** Task to carry out **
Look through the data below. Show each line where the string "IteratorMisuse" occurs.

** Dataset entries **
(** * Protocol feature manager (libraries/chain/protocol_feature_manager.cpp)

    A shallow embedding of the feature catalog ([protocol_feature_set]),
    the activation log ([protocol_feature_manager]) and its cursor
    ([const_iterator]), with the properties of the activation log, of the
    rollback on forks and of the catalog's dependency check.

    Conventions.
    - [uint32_t] and [std::size_t] values are numbers of type [N]; where
      the code computes with them ([++_index], a [std::size_t] returned as a
      [uint32_t]) the wrap-around is written out.
    - A [builtin_protocol_feature_t] is the [uint32_t] value of the enum,
      as a [nat], because its only use is as an index of a vector.
    - A C++ exception is an [outcome] [Throws]; the state a method leaves
      behind when it throws is part of its result.  Reading through a null
      pointer or past the end of a vector is [Undefined]. *)

From Stdlib Require Import NArith Lia.
From stdpp Require Import base option list gmap sets strings sorting.

(* stdpp's solvers clear hypotheses by name; the warning is theirs. *)
#[local] Set Warnings "-clear-no-such-hyp".

(** ** Basic types *)

(** [digest_type] is fc::sha256, a 256-bit value. *)
Abbreviation digest_type := N (only parsing).
(** [fc::time_point]. *)
Abbreviation time_point := N (only parsing).
(** [enum class builtin_protocol_feature_t : uint32_t]. *)
Abbreviation builtin_protocol_feature_t := nat (only parsing).

(** The two enumerators the table of this file names, in the order of the
    table; the header that numbers them is not part of the sources. *)
Definition preactivate_feature : builtin_protocol_feature_t := 0.
Definition only_link_to_existing_permission : builtin_protocol_feature_t := 1.

(** The EOS_ASSERT and EOS_THROW sites of the file, one constructor for each
    kind of failure.  In the C++ the first two are
    protocol_feature_validation_exception, [IteratorMisuse] is
    protocol_feature_iterator_exception, all others are
    protocol_feature_exception. *)
Inductive exception : Type :=
  | UnknownBuiltinCode (codename : builtin_protocol_feature_t)
  | UnsatisfiedBuiltinDependencies (missing_dependencies : list string)
  | DuplicateBuiltin
  | MissingDependency (dependency_digest : digest_type)
  | UnexpectedError
  | DuplicateDigest
  | UnrecognizedFeature
  | DoubleInit
  | NotInitialized
  | NonMonotonicActivation
  | UnsupportedFeatureKind
  | BuiltinIndexOutOfRange
  | AlreadyActivated
  | IteratorMisuse (what : string).

(** What a call does: it returns, throws, or has undefined behaviour.
    [LoopBound] is the model's own: a loop written with a bound on its
    iterations reached the bound ([popped_blocks_to_bound] shows that this
    never happens). *)
Inductive outcome (A : Type) : Type :=
  | Returns (a : A)
  | Throws (e : exception)
  | Undefined
  | LoopBound.
Arguments Returns {A} a.
Arguments Throws {A} e.
Arguments Undefined {A}.
Arguments LoopBound {A}.

(** ** A state monad whose exceptions keep the state reached so far *)

Definition M (S A : Type) : Type := S → outcome A * S.

Definition ret {S A} (a : A) : M S A := λ s, (Returns a, s).
Definition bind {S A B} (c : M S A) (k : A → M S B) : M S B :=
  λ s, match c s with
       | (Returns a, s') => k a s'
       | (Throws e, s') => (Throws e, s')
       | (Undefined, s') => (Undefined, s')
       | (LoopBound, s') => (LoopBound, s')
       end.
Definition throw {S A} (e : exception) : M S A := λ s, (Throws e, s).
Definition undefined {S A} : M S A := λ s, (Undefined, s).
Definition loop_bound {S A} : M S A := λ s, (LoopBound, s).
Definition gets {S A} (f : S → A) : M S A := λ s, (Returns (f s), s).
Definition modify {S} (f : S → S) : M S unit := λ s, (Returns tt, f s).

(** [EOS_ASSERT( cond, exception, ... )]. *)
Definition EOS_ASSERT {S} (cond : bool) (e : exception) : M S unit :=
  if cond then ret tt else throw e.

(** [fc::make_scoped_exit( callback )] around [body]; [body] ends with
    [cancel()], so the callback runs exactly when [body] is left by an
    exception. *)
Definition scoped_exit {S} (callback : S → S) (body : M S unit) : M S unit :=
  λ s, match body s with
       | (Returns tt, s') => (Returns tt, s')
       | (Throws e, s') => (Throws e, callback s')
       | (Undefined, s') => (Undefined, s')
       | (LoopBound, s') => (LoopBound, s')
       end.

(** [v[i]] for a [std::vector] and a [std::size_t] index; [None] when the
    index is out of range, where the C++ has undefined behaviour. *)
Definition vector_at {A} (v : list A) (i : N) : option A :=
  if (i <? N.of_nat (length v))%N then v !! N.to_nat i else None.

Declare Scope cpp_scope.
Delimit Scope cpp_scope with cpp.
Notation "'let*' x := c 'in' k" := (bind c (λ x, k))
  (at level 10, x name, c at level 100, k at level 200) : cpp_scope.
Notation "c ';;;' k" := (bind c (λ _, k))
  (at level 100, k at level 200, right associativity) : cpp_scope.
Open Scope cpp_scope.

(** ** The feature catalog *)

Record protocol_feature_subjective_restrictions : Type := {
  sr_earliest_allowed_activation_time : time_point;
  sr_preactivation_required : bool;
  sr_enabled : bool
}.

Record builtin_protocol_feature_spec : Type := {
  codename : string;
  spec_description_digest : digest_type;
  builtin_dependencies : gset builtin_protocol_feature_t;
  spec_subjective_restrictions : protocol_feature_subjective_restrictions
}.

(** [builtin_protocol_feature]; [bf_dependencies] is the flat_set of
    digests in the order a range-for visits it. *)
Record builtin_protocol_feature : Type := {
  bf_description_digest : digest_type;
  bf_dependencies : list digest_type;
  bf_subjective_restrictions : protocol_feature_subjective_restrictions;
  _codename : builtin_protocol_feature_t
}.

Record protocol_feature : Type := {
  feature_digest : digest_type;
  description_digest : digest_type;
  dependencies : list digest_type;
  earliest_allowed_activation_time : time_point;
  preactivation_required : bool;
  enabled : bool;
  builtin_feature : option builtin_protocol_feature_t
}.

(** An iterator into [_recognized_protocol_features], a set ordered and
    searched by [feature_digest], as the index of built-ins stores it: at
    the entry with a digest; [end()] of the set; or [end()] of a set that
    was since moved from.  The move constructor of the set carries the
    iterators at its entries over to the new set, but not [end()]: the
    stored value no longer compares equal to [end()] of the new set, and
    it cannot be dereferenced. *)
Inductive set_iterator : Type :=
  | at_entry (d : digest_type)
  | set_end
  | moved_from_end.

#[global] Instance set_iterator_eq_dec : EqDecision set_iterator.
Proof. solve_decision. Defined.

Record protocol_feature_set : Type := {
  _recognized_protocol_features : gmap digest_type protocol_feature;
  _recognized_builtin_protocol_features : list set_iterator
}.

Definition set_recognized_protocol_features
    (v : gmap digest_type protocol_feature) (pfs : protocol_feature_set) :=
  {| _recognized_protocol_features := v;
     _recognized_builtin_protocol_features := _recognized_builtin_protocol_features pfs |}.

Definition set_recognized_builtin_protocol_features
    (v : list set_iterator) (pfs : protocol_feature_set) :=
  {| _recognized_protocol_features := _recognized_protocol_features pfs;
     _recognized_builtin_protocol_features := v |}.

(** The constructor of [protocol_feature_set]: nothing recognized. *)
Definition empty_protocol_feature_set : protocol_feature_set :=
  {| _recognized_protocol_features := ∅;
     _recognized_builtin_protocol_features := [] |}.

(** The implicit move constructor of [protocol_feature_set]: the set and
    the index are moved, and every [end()] the index holds is left behind
    with the set it was taken from. *)
Definition move_constructed (pfs : protocol_feature_set) : protocol_feature_set :=
  set_recognized_builtin_protocol_features
    ((λ itr, match itr with
             | at_entry d => at_entry d
             | set_end | moved_from_end => moved_from_end
             end) <$> _recognized_builtin_protocol_features pfs)
    pfs.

** Task answer **
    protocol_feature_validation_exception, [IteratorMisuse] is
  | IteratorMisuse (what : string).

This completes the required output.